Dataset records
Lemma avoidInfiniteRetries_drops_old_witness :
  Date_parse (epoch_host 15000) (timestamp epoch_event) = Fin 0 /\
  15000 - 0 > 10000 /\
  avoidInfiniteRetries (epoch_host 15000) epoch_event tt
  = (Normal tt, tt,
     [ConsoleLog "Dropping event [object Object] with age 15000 ms.";
      Callback None]).
Proof.
  split; [reflexivity |]. split; [lia |].
  apply (@avoidInfiniteRetries_drops_old unit (epoch_host 15000) epoch_event
           tt 0); [reflexivity | simpl; lia].
Defined.

(** C10. For every event, whatever the clock and the parser answer (an
    age up to the maximum, beyond it, or NaN), the handler returns
    normally: it does not throw.  It calls [callback] at most once, and
    every call of [callback] in its trace is a call without argument; so
    the runtime never reads a failure from it. *)
Theorem avoidInfiniteRetries_never_signals_failure
    (S : Type) (h : Host) (event : Event) (s : S) :
  let r := avoidInfiniteRetries h event s in
  M.result r = Normal tt /\
  (filter is_callback (M.effects r) = [] \/
   filter is_callback (M.effects r) = [Callback None]) /\
  callback_signal (M.effects r) <> Some Failure /\
  forall err : option Error,
    In (Callback err) (M.effects r) ->
    err = None /\ callback_signal (M.effects r) = Some Success.
Proof.
  cbv zeta. unfold avoidInfiniteRetries.
  destruct (num_gt _ _); simpl.
  - split; [reflexivity |]. split; [right; reflexivity |].
    split; [discriminate |].
    intros err [H | [H | []]]; [discriminate |].
    injection H as <-. split; reflexivity.
  - split; [reflexivity |]. split; [left; reflexivity |].
    split; [discriminate |].
    intros err [H | []]. discriminate.
Qed.

Lemma avoidInfiniteRetries_never_signals_failure_witness :
  In (Callback None)
     (M.effects (avoidInfiniteRetries (epoch_host 15000) epoch_event tt)) /\
  (@None Error) = None /\
  M.result (avoidInfiniteRetries (epoch_host 15000) epoch_event tt)
  = Normal tt /\
  M.result (avoidInfiniteRetries (epoch_host 15000) unparsed_event tt)
  = Normal tt /\
  callback_signal
    (M.effects (avoidInfiniteRetries (epoch_host 15000) unparsed_event tt))
  <> Some Failure.
Proof.
  assert (H : In (Callback None)
                (M.effects
                   (avoidInfiniteRetries (epoch_host 15000) epoch_event tt)))
    by (simpl; right; left; reflexivity).
  split; [exact H |].
  destruct (@avoidInfiniteRetries_never_signals_failure
              unit (epoch_host 15000) epoch_event tt) as [R [_ [_ A]]].
  destruct (A None H) as [E _].
  destruct (@avoidInfiniteRetries_never_signals_failure
              unit (epoch_host 15000) unparsed_event tt) as [R' [_ [N' _]]].
  split; [exact E |]. split; [exact R |]. split; [exact R' | exact N'].
Defined.

(** C1, on the code.  With [tryAgain] false, [retryCallback] calls
    [callback] without argument, a success; [retryPromise] does not throw
    but returns [Promise.reject(new Error('Not retrying...'))], which the
    runtime reads as a failure.  The two surfaces disagree. *)
Theorem retryPromise_rejects_when_not_retrying
    (S : Type) (event : Event) (s : S) :
  retryPromise event s
  = (Normal (Rejected {| name := "Error"; message := "Not retrying..." |}),
     s, []) /\
  promise_signal (M.result (retryPromise event s)) = Failure /\
  retryCallback event s
  = (Normal tt, s,
     [ConsoleError "Not retrying: Error: Error!"; Callback None]) /\
  callback_signal (M.effects (retryCallback event s)) = Some Success.
Proof. repeat split. Qed.

(** * Further properties of the handlers *)

(** ** The age gate of [avoidInfiniteRetries] *)

(** X1. A timestamp that [Date.parse] rejects makes the age NaN, and NaN is not
    greater than the maximum age: whatever the clock reads, the event is
    processed, never dropped, and [callback] is not called. *)
Theorem avoidInfiniteRetries_unparsed_never_dropped
    (S : Type) (h : Host) (event : Event) (s : S) :
  Date_parse h (timestamp event) = NaN ->
  let r := avoidInfiniteRetries h event s in
  r = (Normal tt, s,
       [ConsoleLog "Processing event [object Object] with age NaN ms."]) /\
  filter is_callback (M.effects r) = [] /\
  callback_signal (M.effects r) = None.
Proof.
  intros Hp. cbv zeta. unfold avoidInfiniteRetries. rewrite Hp.
  repeat split.
Qed.

Lemma avoidInfiniteRetries_unparsed_never_dropped_witness :
  Date_parse (epoch_host 8640000000000000) (timestamp unparsed_event) = NaN /\
  avoidInfiniteRetries (epoch_host 8640000000000000) unparsed_event tt
  = (Normal tt, tt,
     [ConsoleLog "Processing event [object Object] with age NaN ms."]).
Proof.
  split; [reflexivity |].
  apply (@avoidInfiniteRetries_unparsed_never_dropped
           unit (epoch_host 8640000000000000) unparsed_event tt).
  reflexivity.
Defined.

▶ **EXERCISE DIRECTIONS**
Look over the records above, and wherever a line contains the string "intros", copy that line.

▶ **ANSWER SPACE**
    intros err [H | [H | []]]; [discriminate |].
    intros err [H | []]. discriminate.
  intros Hp. cbv zeta. unfold avoidInfiniteRetries. rewrite Hp.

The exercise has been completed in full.